I'd let @unclewebb chime in, but my gut feeling is telling me, no. This is all software level changes and the CPU is still going to have the normal protections that Intel puts in place. I can't imagine that just using throttlestop would cause a problem. I can't even really imagine it ever causing a problem beyond impacting longevity of the part, but even that is a stretch since Intel already designs these chips to bounce off the thermal limit to maximize performance.


----------



## Tezzle (Aug 20, 2022)

Aquinus said:


> I'd let @unclewebb chime in, but my gut feeling is telling me, no. This is all software level changes and the CPU is still going to have the normal protections that Intel puts in place. I can't imagine that just using throttlestop would cause a problem. I can't even really imagine it ever causing a problem beyond impacting longevity of the part, but even that is a stretch since Intel already designs these chips to bounce off the thermal limit to maximize performance.


Right!Thank you.
I haven't clicked anything other than the things I've mentioned so I don't think I even changed anything?Unless just running it changes something.


----------



## unclewebb (Aug 20, 2022)

Lots of MSI motherboards have BD PROCHOT throttling issues. A tiny sensor, usually on the motherboard, has likely gone bad. This tells the CPU to go into full throttling mode so it slows down to the slowest possible speed. If your temperatures are OK then I would clear the BD PROCHOT check box on the main screen of ThrottleStop. This tells the CPU to ignore these throttling messages so you can enjoy running your CPU at its full Intel rated speed. Your CPU will still be able to thermal throttle and slow down if the CPU ever gets too hot whether BD PROCHOT is checked or not. BD PROCHOT and PROCHOT (processor hot) are two different things. 

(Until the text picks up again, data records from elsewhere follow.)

Record send_inv (s : IbcModule) (evs : list IbcEvent) : Prop := {
  se_sent : sent_seqs evs = seqZ 1 (im_next_sequence_send s - 1);
  se_next : 1 ≤ im_next_sequence_send s;
  (** A sent packet is held until it times out. *)
  se_held n : is_Some (im_sent_packets s !! n) ↔
    1 ≤ n < im_next_sequence_send s ∧ n ∉ timed_out_seqs evs;
  se_acked n : n ∈ im_acknowledged_packets s → is_Some (im_sent_packets s !! n);
  se_settled n : n ∈ settled_seqs evs ↔ n ∈ im_acknowledged_packets s ∨ n ∈ timed_out_seqs evs;
  se_timed n : n ∈ timed_out_seqs evs → 1 ≤ n < im_next_sequence_send s;
  se_once : NoDup (settled_seqs evs)
}.
Lemma send_inv_new c : send_inv (ibc_new c) [].
Proof.
  split; simpl.
  - done.
  - done.
  - intros n. rewrite lookup_empty. split; [by intros []|lia].
  - intros n. set_solver.
  - intros n. set_solver.
  - by intros n ?%elem_of_nil.
  - constructor.
Qed.
Lemma send_inv_frame s s' evs evs' :
  send_inv s evs → sent_seqs evs' = [] → timed_out_seqs evs' = [] → settled_seqs evs' = [] →
  im_sent_packets s' = im_sent_packets s → im_next_sequence_send s' = im_next_sequence_send s →
  im_acknowledged_packets s' = im_acknowledged_packets s → send_inv s' (evs ++ evs').
Proof.
  unfold sent_seqs, timed_out_seqs, settled_seqs. intros [] H1 H2 H3 Hs Hn Ha.
  split; unfold sent_seqs, timed_out_seqs, settled_seqs in *;
    rewrite ?omap_app, ?H1, ?H2, ?H3, ?app_nil_r, ?Hs, ?Hn, ?Ha; done.
Qed.
Lemma send_inv_sent s evs packet :
  send_inv s evs →
  let n := im_next_sequence_send s in
  send_inv (with_sent (<[n := packet]>) (with_next_send (n + 1) s)) (evs ++ [Sent n]).
Proof.
  intros I n. pose proof (se_next _ _ I) as Hn. fold n in Hn.
  split; unfold sent_seqs, timed_out_seqs, settled_seqs; rewrite ?omap_app; simpl; rewrite ?app_nil_r;
    fold (sent_seqs evs) (timed_out_seqs evs) (settled_seqs evs).
  - rewrite (se_sent _ _ I). fold n. replace (n + 1 - 1) with ((n - 1) + 1) by lia.
    by rewrite seqZ_snoc, Z.sub_add by lia.
  - lia.
  - intros m. rewrite lookup_insert_is_Some', (se_held _ _ I). fold n. split.
    + intros [<-|[Hm Ht]]; [|split; [lia|done]]. split; [lia|]. intros Ht%(se_timed _ _ I).
      fold n in Ht. lia.
    + intros [Hm Ht]. destruct (decide (n = m)); [by left|right]. split; [lia|done].
  - intros m Hm. rewrite lookup_insert_is_Some'. right. by apply (se_acked _ _ I).
  - apply I.
  - intros m Hm%(se_timed _ _ I). fold n in Hm. lia.
  - apply I.
Qed.
Lemma send_inv_acked s evs n :
  send_inv s evs → is_Some (im_sent_packets s !! n) → n ∉ im_acknowledged_packets s →
  send_inv (with_acknowledged (λ a, {[n]} ∪ a) s) (evs ++ [Acked n]).
Proof.
  intros I Hn Ha.
  split; unfold sent_seqs, timed_out_seqs, settled_seqs; rewrite ?omap_app; simpl; rewrite ?app_nil_r;
    fold (sent_seqs evs) (timed_out_seqs evs) (settled_seqs evs); try apply I.
  - intros m [Hm%elem_of_singleton|Hm]%elem_of_union; [by subst m|by apply (se_acked _ _ I)].
  - intros m. rewrite elem_of_app, list_elem_of_singleton, (se_settled _ _ I). set_solver.
  - apply NoDup_app. split_and!; [apply I| |apply NoDup_singleton].
    intros m Hm ->%list_elem_of_singleton. apply (se_settled _ _ I) in Hm as [Hm|Hm]; [done|].
    by apply (se_held _ _ I) in Hn as [_ Hn].
Qed.
Lemma send_inv_timed_out s evs n :
  send_inv s evs → is_Some (im_sent_packets s !! n) → n ∉ im_acknowledged_packets s →
  send_inv (with_sent (delete n) s) (evs ++ [TimedOut n]).
Proof.
  intros I Hn Ha. pose proof (proj1 (se_held _ _ I n) Hn) as [Hr Ht].
  split; unfold sent_seqs, timed_out_seqs, settled_seqs; rewrite ?omap_app; simpl; rewrite ?app_nil_r;
    fold (sent_seqs evs) (timed_out_seqs evs) (settled_seqs evs); try apply I.
  - intros m. rewrite lookup_delete_is_Some, (se_held _ _ I), elem_of_app, list_elem_of_singleton.
    naive_solver.
  - intros m Hm. apply lookup_delete_is_Some. split; [by intros <-|by apply (se_acked _ _ I)].
  - intros m. rewrite !elem_of_app, !list_elem_of_singleton, (se_settled _ _ I). tauto.
  - intros m [Hm|Hm%list_elem_of_singleton]%elem_of_app; [by apply (se_timed _ _ I)|by subst m].
  - apply NoDup_app. split_and!; [apply I| |apply NoDup_singleton].
    intros m Hm ->%list_elem_of_singleton. by apply (se_settled _ _ I) in Hm as [Hm|Hm].
Qed.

Post some screenshots of ThrottleStop if you need any help.


----------



## Tezzle (Aug 20, 2022)

unclewebb said:


> Lots of MSI motherboards have BD PROCHOT throttling issues. A tiny sensor, usually on the motherboard, has likely gone bad. This tells the CPU to go into full throttling mode so it slows down to the slowest possible speed. If your temperatures are OK then I would clear the BD PROCHOT check box on the main screen of ThrottleStop. This tells the CPU to ignore these throttling messages so you can enjoy running your CPU at its full Intel rated speed. Your CPU will still be able to thermal throttle and slow down if the CPU ever gets too hot whether BD PROCHOT is checked or not. BD PROCHOT and PROCHOT (processor hot) are two different things.
> 
> Post some screenshots of ThrottleStop if you need any help.


Right!Appreciate it. Highest temperature I've seen was 85C, and BD PROCHOT kicks in randomly in more CPU intensive games, just for a second each time, even at 75C.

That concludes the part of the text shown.